The size of the array can be passed to a function at run-time. If you choose to take the size from a command line argument and convert that into an integer and pass that to the function at run-time, so be it -- it will work.
Variable-length arrays are used because the variables are automatically allocated to the correct size and automatically freed on exit from the function. This avoids over-allocating space (allocating enough space for the maximum possible size when you mostly work with minimal sizes), and avoids problems with memory clean up.
Additionally, with multi-dimensional arrays, AFAIK it behaves more like Fortran - you can dynamically configure all the dimensions, rather than being stuck with fixed sizes for all but the leading dimension of the array.
Concrete evidence of some run-time overhead for VLA - at least with GCC 4.4.2 on SPARC (Solaris 10).

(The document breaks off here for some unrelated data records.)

(* ===== verification/Div0.v ===== *)
(** Division by zero: src/progs/verifier_div0.rs.

    Each naked function is a [test]: its tags and its assembly text, verbatim. *)

From S2P Require Import Prelude Bpf Asm Range Loader.
From Stdlib Require Import String.
Local Open Scope string_scope.
Local Open Scope Z_scope.

Definition by_0_zero_check_1_1_tags : list tag :=
  [__description "DIV32 by 0, zero check 1"; __success; __success_unpriv; __retval "42"].
Definition by_0_zero_check_1_1 : test :=
  {| tags := by_0_zero_check_1_1_tags;
     body := ["w0 = 42;"; "w1 = 0;"; "w2 = 1;"; "w2 /= w1;"; "exit;"] |}.

Definition by_0_zero_check_2_1_tags : list tag :=
  [__description "DIV32 by 0, zero check 2"; __success; __success_unpriv; __retval "42"].
Definition by_0_zero_check_2_1 : test :=
  {| tags := by_0_zero_check_2_1_tags;
     body := ["w0 = 42;"; "r1 = 0xffffffff00000000LL ll;"; "w2 = 1;"; "w2 /= w1;"; "exit;"] |}.

Definition div64_by_0_zero_check_tags : list tag :=
  [__description "DIV64 by 0, zero check"; __success; __success_unpriv; __retval "42"].
Definition div64_by_0_zero_check : test :=
  {| tags := div64_by_0_zero_check_tags;
     body := ["w0 = 42;"; "w1 = 0;"; "w2 = 1;"; "r2 /= r1;"; "exit;"] |}.

Definition by_0_zero_check_1_2_tags : list tag :=
  [__description "MOD32 by 0, zero check 1"; __success; __success_unpriv; __retval "42"].
Definition by_0_zero_check_1_2 : test :=
  {| tags := by_0_zero_check_1_2_tags;
     body := ["w0 = 42;"; "w1 = 0;"; "w2 = 1;"; "w2 %= w1;"; "exit;"] |}.

Definition by_0_zero_check_2_2_tags : list tag :=
  [__description "MOD32 by 0, zero check 2"; __success; __success_unpriv; __retval "42"].
Definition by_0_zero_check_2_2 : test :=
  {| tags := by_0_zero_check_2_2_tags;
     body := ["w0 = 42;"; "r1 = 0xffffffff00000000LL ll;"; "w2 = 1;"; "w2 %= w1;"; "exit;"] |}.

Definition mod64_by_0_zero_check_tags : list tag :=
  [__description "MOD64 by 0, zero check"; __success; __success_unpriv; __retval "42"].
Definition mod64_by_0_zero_check : test :=
  {| tags := mod64_by_0_zero_check_tags;
     body := ["w0 = 42;"; "w1 = 0;"; "w2 = 1;"; "r2 %= r1;"; "exit;"] |}.

Definition _0_zero_check_ok_cls_1_tags : list tag :=
  [__description "DIV32 by 0, zero check ok, cls"; __success; __retval "8"].
Definition _0_zero_check_ok_cls_1 : test :=
  {| tags := _0_zero_check_ok_cls_1_tags;
     body := ["w0 = 42;"; "w1 = 2;"; "w2 = 16;"; "w2 /= w1;"; "r0 = r2;"; "exit;"] |}.

Definition _0_zero_check_1_cls_1_tags : list tag :=
  [__description "DIV32 by 0, zero check 1, cls"; __success; __retval "0"].
Definition _0_zero_check_1_cls_1 : test :=
  {| tags := _0_zero_check_1_cls_1_tags;
     body := ["w1 = 0;"; "w0 = 1;"; "w0 /= w1;"; "exit;"] |}.

Definition _0_zero_check_2_cls_1_tags : list tag :=
  [__description "DIV32 by 0, zero check 2, cls"; __success; __retval "0"].
Definition _0_zero_check_2_cls_1 : test :=
  {| tags := _0_zero_check_2_cls_1_tags;
     body := ["r1 = 0xffffffff00000000LL ll;"; "w0 = 1;"; "w0 /= w1;"; "exit;"] |}.

Definition by_0_zero_check_cls_tags : list tag :=
  [__description "DIV64 by 0, zero check, cls"; __success; __retval "0"].
Definition by_0_zero_check_cls : test :=
  {| tags := by_0_zero_check_cls_tags;
     body := ["w1 = 0;"; "w0 = 1;"; "r0 /= r1;"; "exit;"] |}.

Definition _0_zero_check_ok_cls_2_tags : list tag :=
  [__description "MOD32 by 0, zero check ok, cls"; __success; __retval "2"].
Definition _0_zero_check_ok_cls_2 : test :=
  {| tags := _0_zero_check_ok_cls_2_tags;
     body := ["w0 = 42;"; "w1 = 3;"; "w2 = 5;"; "w2 %= w1;"; "r0 = r2;"; "exit;"] |}.

Definition _0_zero_check_1_cls_2_tags : list tag :=
  [__description "MOD32 by 0, zero check 1, cls"; __success; __retval "1"].
Definition _0_zero_check_1_cls_2 : test :=
  {| tags := _0_zero_check_1_cls_2_tags;
     body := ["w1 = 0;"; "w0 = 1;"; "w0 %= w1;"; "exit;"] |}.

Definition _0_zero_check_2_cls_2_tags : list tag :=
  [__description "MOD32 by 0, zero check 2, cls"; __success; __retval "1"].
Definition _0_zero_check_2_cls_2 : test :=
  {| tags := _0_zero_check_2_cls_2_tags;
     body := ["r1 = 0xffffffff00000000LL ll;"; "w0 = 1;"; "w0 %= w1;"; "exit;"] |}.

Definition _0_zero_check_1_cls_3_tags : list tag :=
  [__description "MOD64 by 0, zero check 1, cls"; __success; __retval "2"].
Definition _0_zero_check_1_cls_3 : test :=
  {| tags := _0_zero_check_1_cls_3_tags;
     body := ["w1 = 0;"; "w0 = 2;"; "r0 %= r1;"; "exit;"] |}.

Definition _0_zero_check_2_cls_3_tags : list tag :=
  [__description "MOD64 by 0, zero check 2, cls"; __success; __retval "-1"].
Definition _0_zero_check_2_cls_3 : test :=
  {| tags := _0_zero_check_2_cls_3_tags;
     body := ["w1 = 0;"; "w0 = -1;"; "r0 %= r1;"; "exit;"] |}.

Definition tests : list test :=
  [by_0_zero_check_1_1; by_0_zero_check_2_1; div64_by_0_zero_check; by_0_zero_check_1_2;
   by_0_zero_check_2_2; mod64_by_0_zero_check; _0_zero_check_ok_cls_1; _0_zero_check_1_cls_1;
   _0_zero_check_2_cls_1; by_0_zero_check_cls; _0_zero_check_ok_cls_2; _0_zero_check_1_cls_2;
   _0_zero_check_2_cls_2; _0_zero_check_1_cls_3; _0_zero_check_2_cls_3].

(** The fifteen programs of verifier_div0.rs return the value their
    [__retval] declares: a 32- or 64-bit division by zero gives 0, a remainder
    by zero leaves the dividend, whatever the rest of the divisor's register
    holds. *)
Lemma div0_tests_pass : all_pass tests.
Proof. apply all_pass_sound; vm_compute; reflexivity. Qed.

Consider the two files below:
#include
#include
extern size_t identity_matrix(int n, int m);
size_t identity_matrix(int n, int m)
{
int vla[n][m];
int i, j;
assert(n > 0 && n <= 32);
assert(m > 0 && m <= 32);
for (i = 0; i < n; i++)
{
for (j = 0; j < m; j++)
{
vla[i][j] = 0;
}
vla[i][i] = 1;
}
return(sizeof(vla));
}
#include
#include
extern size_t identity_matrix(int n, int m);
size_t identity_matrix(int n, int m)
{
int fla[32][32];
int i, j;
assert(n > 0 && n <= 32);
assert(m > 0 && m <= 32);
for (i = 0; i < n; i++)
{
for (j = 0; j < m; j++)
{
fla[i][j] = 0;
}
fla[i][i] = 1;
}
return(sizeof(fla));
}
For comparison purposes, the names of the local array are different (vla vs fla), and the dimensions on the array are different when it is declared - otherwise, the files are the same.
I compiled using:
$ gcc -O2 -c -std=c99 fla.c vla.c
The object file sizes are somewhat different - as measured both by 'ls' and by 'size':
$ ls -l fla.o vla.o
-rw-r--r-- 1 jleffler rd 1036 Jan 9 12:13 fla.o
-rw-r--r-- 1 jleffler rd 1176 Jan 9 12:13 vla.o
$ size fla.o vla.o
fla.o: 530 + 0 + 0 = 530
vla.o: 670 + 0 + 0 = 670
I've not done extensive testing to see how much of the overhead is fixed and how much is variable, but there is overhead in using a VLA.